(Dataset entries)
:::
(** With fuel above the size of the input file, [sortSegments] returns or
    throws. *)
Lemma sortSegments_total (toString_utf8 : buffer → jsstring)
    (this : SortFile) (fuel : nat) (inFilename : string) (st : fs) :
  0 < fuel →
  (∀ data, files st !! inFilename = Some data → length data < fuel) →
  (sortSegments toString_utf8 this fuel inFilename st).2 ≠ OutOfFuel.
Proof.
  intros Hpos Hfuel. unfold sortSegments. apply bind_total.
  { unfold fsp_open_r. by destruct (_ || _). }
  intros h st1. unfold fsp_open_r. destruct (_ || _); [|done].
  intros [= <- <-]. unfold try_finally.
  pose proof (sortSegmentsLoop_total toString_utf8 this inFilename
                (slice_0_minus4 inFilename)
                (tempFilePath_ne_input inFilename) fuel [] 0 0
                (Fs (files st) (dirs st) (inFilename :: handles st)) Hpos)
    as Htot.
  destruct (sortSegmentsLoop _ _ _ _ _ _ _ _ _) as [st2 [segs|e|]].
  - done.
  - done.
  - exfalso. apply Htot; [|done]. cbn [files]. intros data Hdata.
    specialize (Hfuel data Hdata). lia.
Qed.




(** ** Reading a run *)

Lemma run_bytes_app (a b : list jsstring) :
  run_bytes (a ++ b) = run_bytes a ++ run_bytes b.
Proof. unfold run_bytes. by rewrite fmap_app, concat_app. Qed.

Lemma run_bytes_cons (x : jsstring) (r : list jsstring) :
  run_bytes (x :: r) = line_record x ++ run_bytes r.
Proof. done. Qed.

Lemma length_run_bytes (width : nat) (r : list jsstring) :
  Forall (good_line width) r → length (run_bytes r) = length r * width.
Proof.
  induction 1 as [|x r Hx _ IH]; [done|].
  rewrite run_bytes_cons, length_app, IH, (length_line_record _ _ Hx).
  simpl. lia.
Qed.

Lemma read_run (width : nat) (d r : list jsstring) :
  Forall (good_line width) d →
  Forall (good_line width) r →
  take width (drop (length d * width) (run_bytes (d ++ r)))
  = default [] (line_record <$> head r).
Proof.
  intros Hd Hr. rewrite run_bytes_app.
  rewrite <- (length_run_bytes _ _ Hd), drop_app_length.
  destruct Hr as [|x r Hx Hr];
    [change (run_bytes []) with (@nil byte); by rewrite take_nil|].
  rewrite run_bytes_cons. simpl.
  by rewrite take_app_length' by (symmetry; by eapply length_line_record).
Qed.

Lemma good_line_below (width : nat) (l : jsstring) :
  3 ≤ width → good_line width l → below_sentinel l →
  js_lt l MAX_ASCII_CHAR = true.
Proof.
  intros Hw Hl Hb. pose proof (good_line_non_empty _ _ Hw Hl) as Hne.
  destruct Hl as (_ & H7 & _). destruct l as [|c l]; [done|].
  apply Forall_cons in H7 as [Hc _]. unfold below_sentinel in Hb.
  simpl in *. destruct (N.ltb_spec c 127) as [|Hge]; [done|].
  assert (c = 127%N) as -> by lia. done.
Qed.

(** When some line is non-empty and all non-empty lines are below the
    sentinel, [findMinLine] selects a non-empty line, at most any other
    non-empty line, and an index that holds it. *)
Lemma findMinLine_below (lines : list jsstring) :
  (∃ l, l ∈ lines ∧ l ≠ []) →
  (∀ l, l ∈ lines → l ≠ [] → js_lt l MAX_ASCII_CHAR = true) →
  ∃ i v, findMinLine lines = (v, Z.of_nat i) ∧ lines !! i = Some v
         ∧ v ≠ [] ∧ ∀ l, l ∈ lines → l ≠ [] → js_ordered v l.
Proof.
  intros (l0 & Hl0 & Hne0) Hbelow. unfold findMinLine.
  destruct (findMinLine_fold lines MAX_ASCII_CHAR) as [Hr Hle].
  set (r := fold_left _ lines _) in *.
  destruct Hr as [Hr|(Hin & Hne & _)].
  - specialize (Hle l0 Hl0 Hne0). rewrite Hr in Hle. unfold js_le in Hle.
    by rewrite (Hbelow l0 Hl0 Hne0) in Hle.
  - destruct (indexOf_elem _ _ Hin) as (i & Hi & Hlook & _).
    exists i, r. by rewrite Hi.
Qed.

(** ** The merge loop *)

Lemma insert_middle {A} (l1 l2 : list A) (x y : A) :
  <[length l1 := x]> (l1 ++ y :: l2) = l1 ++ x :: l2.
Proof. induction l1 as [|z l1 IH]; simpl; [done|]. by rewrite IH. Qed.

Lemma runs_on_disk_write (st : fs) (segments : list string)
    (cursors : list (list jsstring * list jsstring)) (outFile : string)
    (data : buffer) :
  outFile ∉ segments →
  runs_on_disk st segments cursors →
  runs_on_disk
    (Fs (<[outFile := data]> (files st)) (dirs st) (handles st))
    segments cursors.
Proof.
  intros Hout Hruns. unfold runs_on_disk in *.
  induction Hruns as [|seg c segs cs Hseg Hruns IH]; [constructor|].
  apply not_elem_of_cons in Hout as [Hne Hout].
  constructor; [|by apply IH]. cbn [files]. by rewrite lookup_insert_ne.
Qed.

Lemma elem_of_concat {A} (x : A) (ls : list (list A)) :
  x ∈ concat ls ↔ ∃ l, x ∈ l ∧ l ∈ ls.
Proof.
  induction ls as [|l ls IH].
  - split; [by intros ?%elem_of_nil|by intros (l & _ & ?%elem_of_nil)].
  - rewrite concat_cons, elem_of_app, IH. split.
    + intros [?|(l' & ? & ?)]; [exists l; split; [done|left]|].
      exists l'. split; [done|by right].
    + intros (l' & Hx & [->|Hl']%elem_of_cons); [by left|right; eauto].
Qed.

Lemma cursor_line_head (width : nat) (c : list jsstring * list jsstring) :
  3 ≤ width → good_cursor width c →
  (c.2 = [] ∧ cursor_line c = [])
  ∨ ∃ r, c.2 = cursor_line c :: r
         ∧ good_line width (cursor_line c)
         ∧ below_sentinel (cursor_line c)
         ∧ cursor_line c ≠ [].
Proof.
  intros Hw (Hgood & Hbelow & _). destruct c as [d [|x r]]; [by left|].
  right. exists r. cbn [snd fst] in *. unfold cursor_line. cbn.
  apply Forall_app in Hgood as [_ Hgood].
  apply Forall_cons in Hgood as [Hx _]. apply Forall_cons in Hbelow as [Hb _].
  split_and!; try done. by eapply good_line_non_empty.
Qed.

Lemma StronglySorted_snoc (emitted : list jsstring) (v : jsstring) :
  StronglySorted js_ordered emitted →
  (∀ e, e ∈ emitted → js_ordered e v) →
  StronglySorted js_ordered (emitted ++ [v]).
Proof.
  induction 1 as [|e emitted Hsorted IH He]; intros Hv; simpl.
  - by repeat constructor.
  - constructor.
    + apply IH. intros e' He'. apply Hv. by right.
    + apply Forall_app. split; [done|]. constructor; [|done]. apply Hv. left.
Qed.

(** The selected line is at most every line still in a run. *)
Lemma selected_le_remaining (width : nat)
    (cursors : list (list jsstring * list jsstring)) (v : jsstring) :
  3 ≤ width →
  Forall (good_cursor width) cursors →
  (∀ l, l ∈ cursor_line <$> cursors → l ≠ [] → js_ordered v l) →
  ∀ x, x ∈ concat (snd <$> cursors) → js_ordered v x.
Proof.
  intros Hw Hgood Hmin x Hx.
  apply elem_of_concat in Hx as (rest & Hx & Hrest).
  apply list_elem_of_fmap in Hrest as (c & -> & Hc).
  pose proof (proj1 (Forall_forall _ _) Hgood c Hc) as Hgc.
  destruct (cursor_line_head _ _ Hw Hgc) as [[Hnil _]|(r & Hr & _ & _ & Hne)].
  { rewrite Hnil in Hx. by apply elem_of_nil in Hx. }
  assert (js_ordered v (cursor_line c)) as Hvh.
  { apply Hmin; [|done]. apply list_elem_of_fmap. eauto. }
  destruct Hgc as (_ & _ & Hsorted). rewrite Hr in Hx, Hsorted.
  apply elem_of_cons in Hx as [->|Hx]; [done|].
  apply StronglySorted_inv in Hsorted as [_ Hall].
  eapply js_le_trans; [exact Hvh|].
  by apply (proj1 (Forall_forall _ _) Hall).
Qed.

(** The loop on runs of good lines: the class, the paths of the runs and
    the output path, which is none of them. *)
Section MergeLoop.

Variable this : SortFile.
Variables (segments : list string) (outFile : string).
Hypothesis HL : 3 ≤ lineSizeBytes this.
Hypothesis Hout : outFile ∉ segments.

Lemma readNextLine_cursor (seg : string)
    (cs1 cs2 : list (list jsstring * list jsstring))
    (d r : list jsstring) (v : jsstring) (st : fs) :
  Forall (good_line (lineSizeBytes this)) (d ++ v :: r) →
  files st !! seg = Some (run_bytes (d ++ v :: r)) →
  readNextLine this (Some seg) (Z.of_nat (length cs1))
    (cursor_line <$> cs1 ++ (d, v :: r) :: cs2)
    (cursor_position (lineSizeBytes this) <$> cs1 ++ (d, v :: r) :: cs2) st
  = (st, Ok (cursor_line <$> cs1 ++ (d ++ [v], r) :: cs2,
             cursor_position (lineSizeBytes this)
               <$> cs1 ++ (d ++ [v], r) :: cs2)).
Proof.
  intros Hgood Hseg.
  unfold readNextLine. rewrite Nat2Z.id.
  assert ((cursor_position (lineSizeBytes this) <$> cs1 ++ (d, v :: r) :: cs2)
            !! length cs1
          = Some ((length d + 1) * lineSizeBytes this)) as ->.
  { rewrite fmap_app, fmap_cons. apply list_lookup_middle.
    by rewrite length_fmap. }
  cbn [default from_option]. unfold id.
  assert (files st !! seg = Some (run_bytes ((d ++ [v]) ++ r))) as Hseg1
    by by rewrite <- app_assoc.
  rewrite (bind_Ok _ _ _ _ _ (fh_read_file _ _ _ _ _ _ Hseg1)).
  assert (Forall (good_line (lineSizeBytes this)) (d ++ [v])
          ∧ Forall (good_line (lineSizeBytes this)) r) as [Hgd Hgr].
  { apply Forall_app in Hgood as [? Hgood].
    apply Forall_cons in Hgood as [? ?].
    split; [|done]. apply Forall_app. split; [done|]. by constructor. }
  replace ((length d + 1) * lineSizeBytes this)
    with (length (d ++ [v]) * lineSizeBytes this)
    by (rewrite length_app; simpl; lia).
  rewrite (read_run _ _ _ Hgd Hgr).
  assert (∀ nl,
            <[length cs1 := nl]>
              (cursor_line <$> cs1 ++ (d, v :: r) :: cs2)
            = (cursor_line <$> cs1) ++ nl :: (cursor_line <$> cs2)) as Hlines.
  { intros nl. rewrite fmap_app, fmap_cons.
    rewrite <- (length_fmap cursor_line cs1). apply insert_middle. }
  assert (<[length cs1 :=
              length (d ++ [v]) * lineSizeBytes this + lineSizeBytes this]>
            (cursor_position (lineSizeBytes this) <$> cs1 ++ (d, v :: r) :: cs2)
          = cursor_position (lineSizeBytes this)
              <$> cs1 ++ (d ++ [v], r) :: cs2) as ->.
  { rewrite !fmap_app, !fmap_cons.
    rewrite <- (length_fmap (cursor_position (lineSizeBytes this)) cs1).
    rewrite insert_middle. do 2 f_equal. unfold cursor_position.
    cbn [fst]. lia. }
  destruct Hgr as [|x r Hx Hgr].
  - cbn [head fmap option_fmap option_map default from_option length].
    cbn [Nat.eqb]. rewrite Hlines. unfold_M.
    by rewrite !fmap_app, !fmap_cons.
  - cbn [head fmap option_fmap option_map default from_option]. unfold id.
    rewrite (length_line_record _ _ Hx).
    destruct (Nat.eqb_spec (lineSizeBytes this) 0) as [|_]; [lia|].
    unfold Buffer_alloc. rewrite drop_ge by (rewrite length_replicate; lia).
    rewrite app_nil_r. fold (payload (line_record x)).
    rewrite (payload_line_record _ _ HL Hx), Hlines. unfold_M.
    by rewrite !fmap_app, !fmap_cons.
Qed.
:::
Work item -
From the records above, transcribe without alteration every line from the one with "Hypothesis HL : 3 ≤ lineSizeBytes this." to the one with "unfold readNextLine. rewrite Nat2Z.id.", inclusive.

Answer section -
Hypothesis HL : 3 ≤ lineSizeBytes this.
Hypothesis Hout : outFile ∉ segments.

Lemma readNextLine_cursor (seg : string)
    (cs1 cs2 : list (list jsstring * list jsstring))
    (d r : list jsstring) (v : jsstring) (st : fs) :
  Forall (good_line (lineSizeBytes this)) (d ++ v :: r) →
  files st !! seg = Some (run_bytes (d ++ v :: r)) →
  readNextLine this (Some seg) (Z.of_nat (length cs1))
    (cursor_line <$> cs1 ++ (d, v :: r) :: cs2)
    (cursor_position (lineSizeBytes this) <$> cs1 ++ (d, v :: r) :: cs2) st
  = (st, Ok (cursor_line <$> cs1 ++ (d ++ [v], r) :: cs2,
             cursor_position (lineSizeBytes this)
               <$> cs1 ++ (d ++ [v], r) :: cs2)).
Proof.
  intros Hgood Hseg.
  unfold readNextLine. rewrite Nat2Z.id.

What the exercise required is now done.